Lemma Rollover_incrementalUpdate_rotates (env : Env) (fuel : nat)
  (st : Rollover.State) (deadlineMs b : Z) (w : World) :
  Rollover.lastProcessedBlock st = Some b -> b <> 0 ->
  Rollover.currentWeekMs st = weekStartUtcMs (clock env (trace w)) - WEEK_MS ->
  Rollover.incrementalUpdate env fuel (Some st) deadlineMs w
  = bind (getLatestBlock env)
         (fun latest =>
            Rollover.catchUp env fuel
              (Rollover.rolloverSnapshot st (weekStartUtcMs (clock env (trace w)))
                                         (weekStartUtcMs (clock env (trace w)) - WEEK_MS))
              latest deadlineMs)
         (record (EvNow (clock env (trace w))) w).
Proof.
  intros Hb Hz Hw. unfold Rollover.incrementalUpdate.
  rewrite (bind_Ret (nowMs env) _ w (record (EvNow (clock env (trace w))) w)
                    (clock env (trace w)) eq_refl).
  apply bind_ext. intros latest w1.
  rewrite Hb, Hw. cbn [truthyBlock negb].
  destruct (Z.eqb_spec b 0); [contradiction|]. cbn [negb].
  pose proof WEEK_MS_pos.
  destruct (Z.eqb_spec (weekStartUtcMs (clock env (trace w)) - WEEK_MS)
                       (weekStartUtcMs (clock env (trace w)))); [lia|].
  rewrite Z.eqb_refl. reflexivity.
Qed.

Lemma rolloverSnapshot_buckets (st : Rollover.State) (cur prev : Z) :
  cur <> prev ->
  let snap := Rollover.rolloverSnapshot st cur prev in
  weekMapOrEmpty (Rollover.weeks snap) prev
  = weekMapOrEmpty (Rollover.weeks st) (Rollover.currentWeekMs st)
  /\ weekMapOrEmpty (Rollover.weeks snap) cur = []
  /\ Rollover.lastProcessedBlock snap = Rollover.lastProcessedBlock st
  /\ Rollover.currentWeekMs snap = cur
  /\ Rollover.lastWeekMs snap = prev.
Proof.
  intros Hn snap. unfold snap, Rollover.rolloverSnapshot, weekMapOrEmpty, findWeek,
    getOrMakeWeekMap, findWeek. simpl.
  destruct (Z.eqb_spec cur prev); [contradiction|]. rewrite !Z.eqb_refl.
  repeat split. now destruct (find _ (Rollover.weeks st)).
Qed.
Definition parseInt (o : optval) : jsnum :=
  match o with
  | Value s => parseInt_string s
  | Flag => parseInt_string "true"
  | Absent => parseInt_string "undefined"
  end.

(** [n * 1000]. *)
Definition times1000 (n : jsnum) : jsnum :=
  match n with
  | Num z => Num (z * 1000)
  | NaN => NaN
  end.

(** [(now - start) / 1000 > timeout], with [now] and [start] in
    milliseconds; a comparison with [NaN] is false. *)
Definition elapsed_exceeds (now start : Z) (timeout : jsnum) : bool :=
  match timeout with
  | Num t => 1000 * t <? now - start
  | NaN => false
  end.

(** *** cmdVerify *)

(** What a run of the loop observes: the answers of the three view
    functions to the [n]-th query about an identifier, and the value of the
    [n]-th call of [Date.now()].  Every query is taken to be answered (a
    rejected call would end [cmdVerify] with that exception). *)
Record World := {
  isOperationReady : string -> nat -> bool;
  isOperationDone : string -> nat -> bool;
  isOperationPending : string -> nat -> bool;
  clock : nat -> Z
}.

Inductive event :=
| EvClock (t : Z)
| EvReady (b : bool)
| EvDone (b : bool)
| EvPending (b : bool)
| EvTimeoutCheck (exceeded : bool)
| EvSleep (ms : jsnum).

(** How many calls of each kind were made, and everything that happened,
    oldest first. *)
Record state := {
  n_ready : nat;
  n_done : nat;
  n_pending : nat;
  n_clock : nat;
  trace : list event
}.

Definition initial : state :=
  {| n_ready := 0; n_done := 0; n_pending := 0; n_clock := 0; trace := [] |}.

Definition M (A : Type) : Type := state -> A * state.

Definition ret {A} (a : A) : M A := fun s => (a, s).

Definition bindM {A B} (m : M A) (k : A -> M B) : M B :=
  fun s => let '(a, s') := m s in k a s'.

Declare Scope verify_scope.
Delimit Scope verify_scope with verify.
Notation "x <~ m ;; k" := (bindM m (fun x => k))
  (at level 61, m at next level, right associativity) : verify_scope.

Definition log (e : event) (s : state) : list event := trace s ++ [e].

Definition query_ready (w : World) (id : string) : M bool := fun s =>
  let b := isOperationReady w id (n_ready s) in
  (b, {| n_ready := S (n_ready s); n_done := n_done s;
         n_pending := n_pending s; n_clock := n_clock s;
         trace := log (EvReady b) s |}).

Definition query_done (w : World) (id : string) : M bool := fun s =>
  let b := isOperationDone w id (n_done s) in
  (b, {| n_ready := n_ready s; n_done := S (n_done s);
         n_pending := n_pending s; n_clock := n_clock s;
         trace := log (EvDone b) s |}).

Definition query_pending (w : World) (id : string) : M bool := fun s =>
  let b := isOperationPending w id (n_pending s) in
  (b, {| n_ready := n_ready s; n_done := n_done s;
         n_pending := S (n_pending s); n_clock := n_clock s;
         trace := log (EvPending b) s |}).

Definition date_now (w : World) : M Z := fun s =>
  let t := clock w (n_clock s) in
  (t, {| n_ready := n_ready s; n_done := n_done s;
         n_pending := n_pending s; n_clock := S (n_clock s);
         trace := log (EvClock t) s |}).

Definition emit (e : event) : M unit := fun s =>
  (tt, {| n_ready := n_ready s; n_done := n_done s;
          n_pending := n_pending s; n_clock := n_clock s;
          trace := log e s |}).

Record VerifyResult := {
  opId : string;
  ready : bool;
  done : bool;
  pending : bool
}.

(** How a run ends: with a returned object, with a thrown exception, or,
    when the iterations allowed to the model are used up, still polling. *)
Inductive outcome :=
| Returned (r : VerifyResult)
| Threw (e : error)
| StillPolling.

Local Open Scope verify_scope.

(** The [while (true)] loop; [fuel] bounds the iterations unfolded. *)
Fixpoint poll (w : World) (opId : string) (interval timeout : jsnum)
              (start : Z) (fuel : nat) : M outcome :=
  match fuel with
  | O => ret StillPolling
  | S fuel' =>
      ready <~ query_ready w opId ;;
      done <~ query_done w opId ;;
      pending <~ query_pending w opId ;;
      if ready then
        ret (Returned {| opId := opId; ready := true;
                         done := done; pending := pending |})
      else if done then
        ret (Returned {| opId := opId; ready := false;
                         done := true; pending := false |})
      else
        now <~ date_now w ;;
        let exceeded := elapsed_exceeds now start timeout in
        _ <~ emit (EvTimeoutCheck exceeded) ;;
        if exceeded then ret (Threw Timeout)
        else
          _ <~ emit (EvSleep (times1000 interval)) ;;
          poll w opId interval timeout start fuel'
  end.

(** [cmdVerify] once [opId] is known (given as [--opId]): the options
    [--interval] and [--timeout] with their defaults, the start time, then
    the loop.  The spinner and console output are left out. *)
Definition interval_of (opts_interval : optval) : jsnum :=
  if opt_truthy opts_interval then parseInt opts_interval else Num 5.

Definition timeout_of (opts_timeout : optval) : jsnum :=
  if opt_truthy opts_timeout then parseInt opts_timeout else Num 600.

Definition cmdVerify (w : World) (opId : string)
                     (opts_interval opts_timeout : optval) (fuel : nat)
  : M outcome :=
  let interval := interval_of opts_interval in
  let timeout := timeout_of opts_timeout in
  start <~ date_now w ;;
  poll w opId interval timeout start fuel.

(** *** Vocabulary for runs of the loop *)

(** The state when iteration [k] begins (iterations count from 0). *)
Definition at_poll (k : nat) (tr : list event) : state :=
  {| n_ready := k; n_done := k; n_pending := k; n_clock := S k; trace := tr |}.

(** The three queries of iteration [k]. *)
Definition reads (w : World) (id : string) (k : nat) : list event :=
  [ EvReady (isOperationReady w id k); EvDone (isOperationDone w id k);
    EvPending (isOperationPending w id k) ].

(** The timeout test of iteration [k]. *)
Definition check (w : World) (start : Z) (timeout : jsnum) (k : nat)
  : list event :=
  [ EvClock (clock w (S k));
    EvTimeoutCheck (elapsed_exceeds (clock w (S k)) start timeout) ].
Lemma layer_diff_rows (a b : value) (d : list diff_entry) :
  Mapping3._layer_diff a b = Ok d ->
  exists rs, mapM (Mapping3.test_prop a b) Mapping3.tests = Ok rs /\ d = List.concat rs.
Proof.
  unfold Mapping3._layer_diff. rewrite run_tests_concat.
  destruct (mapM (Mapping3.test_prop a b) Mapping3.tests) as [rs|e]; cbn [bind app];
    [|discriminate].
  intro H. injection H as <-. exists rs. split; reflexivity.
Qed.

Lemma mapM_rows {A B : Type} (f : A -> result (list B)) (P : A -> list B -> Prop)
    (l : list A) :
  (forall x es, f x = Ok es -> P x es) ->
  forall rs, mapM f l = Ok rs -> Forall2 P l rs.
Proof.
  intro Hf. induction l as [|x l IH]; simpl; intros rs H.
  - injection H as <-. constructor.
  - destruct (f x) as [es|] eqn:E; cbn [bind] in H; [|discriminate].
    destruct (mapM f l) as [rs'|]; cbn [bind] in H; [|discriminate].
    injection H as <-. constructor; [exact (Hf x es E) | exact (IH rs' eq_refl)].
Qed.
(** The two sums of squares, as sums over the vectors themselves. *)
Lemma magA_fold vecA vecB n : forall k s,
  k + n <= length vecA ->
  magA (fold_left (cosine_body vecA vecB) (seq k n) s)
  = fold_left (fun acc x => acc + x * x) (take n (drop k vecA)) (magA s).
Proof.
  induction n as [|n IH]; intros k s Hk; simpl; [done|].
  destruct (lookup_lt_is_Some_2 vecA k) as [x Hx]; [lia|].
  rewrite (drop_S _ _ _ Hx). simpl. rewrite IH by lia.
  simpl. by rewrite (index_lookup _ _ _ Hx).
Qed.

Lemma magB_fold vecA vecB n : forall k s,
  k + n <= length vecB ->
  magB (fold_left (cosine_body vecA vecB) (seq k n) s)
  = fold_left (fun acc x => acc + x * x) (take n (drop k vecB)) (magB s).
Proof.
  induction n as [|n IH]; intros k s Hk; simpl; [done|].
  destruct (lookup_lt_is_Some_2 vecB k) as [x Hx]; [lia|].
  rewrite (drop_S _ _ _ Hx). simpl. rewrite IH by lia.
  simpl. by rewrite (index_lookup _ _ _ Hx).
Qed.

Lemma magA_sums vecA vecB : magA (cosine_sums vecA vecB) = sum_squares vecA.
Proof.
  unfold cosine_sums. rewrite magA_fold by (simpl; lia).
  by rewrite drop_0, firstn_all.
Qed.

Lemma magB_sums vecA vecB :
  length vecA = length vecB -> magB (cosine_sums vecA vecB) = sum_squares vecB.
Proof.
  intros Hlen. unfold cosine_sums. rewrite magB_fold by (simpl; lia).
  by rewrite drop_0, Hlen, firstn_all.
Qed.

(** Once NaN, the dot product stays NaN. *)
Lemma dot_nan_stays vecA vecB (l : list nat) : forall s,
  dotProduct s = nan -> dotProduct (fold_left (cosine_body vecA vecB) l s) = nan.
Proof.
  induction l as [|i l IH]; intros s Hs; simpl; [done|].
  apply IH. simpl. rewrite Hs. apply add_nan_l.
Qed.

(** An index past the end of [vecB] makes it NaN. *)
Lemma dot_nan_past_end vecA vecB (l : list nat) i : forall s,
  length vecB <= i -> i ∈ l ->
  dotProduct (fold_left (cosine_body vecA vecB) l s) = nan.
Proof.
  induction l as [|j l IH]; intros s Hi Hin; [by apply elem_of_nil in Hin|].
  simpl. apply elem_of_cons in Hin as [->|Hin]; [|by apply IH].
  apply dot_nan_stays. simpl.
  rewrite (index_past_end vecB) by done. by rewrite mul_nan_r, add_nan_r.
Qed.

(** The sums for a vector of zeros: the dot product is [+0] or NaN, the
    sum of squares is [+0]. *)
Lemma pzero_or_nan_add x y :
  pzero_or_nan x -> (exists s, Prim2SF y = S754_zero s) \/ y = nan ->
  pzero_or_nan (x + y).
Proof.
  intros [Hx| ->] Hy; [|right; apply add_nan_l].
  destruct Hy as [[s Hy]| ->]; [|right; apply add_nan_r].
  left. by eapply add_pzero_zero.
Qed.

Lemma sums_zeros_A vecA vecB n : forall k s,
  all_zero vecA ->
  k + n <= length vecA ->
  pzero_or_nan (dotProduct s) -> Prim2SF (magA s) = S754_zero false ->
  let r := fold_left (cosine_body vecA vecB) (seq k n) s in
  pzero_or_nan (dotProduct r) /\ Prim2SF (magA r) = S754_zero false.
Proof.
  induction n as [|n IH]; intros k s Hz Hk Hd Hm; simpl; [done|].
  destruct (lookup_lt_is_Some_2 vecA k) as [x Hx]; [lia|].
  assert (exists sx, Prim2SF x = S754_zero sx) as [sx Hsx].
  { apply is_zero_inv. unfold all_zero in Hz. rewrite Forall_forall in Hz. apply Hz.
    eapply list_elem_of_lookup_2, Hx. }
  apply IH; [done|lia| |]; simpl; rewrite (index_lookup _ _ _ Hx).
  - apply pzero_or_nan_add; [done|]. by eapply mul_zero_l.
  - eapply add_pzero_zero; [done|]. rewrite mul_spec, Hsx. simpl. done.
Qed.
▬▬▬▬▬▬▬▬▬▬
(What you are asked to do): Work out how many lines of the material above contain "Hlen", then write that number alone.

(Exercise result): 2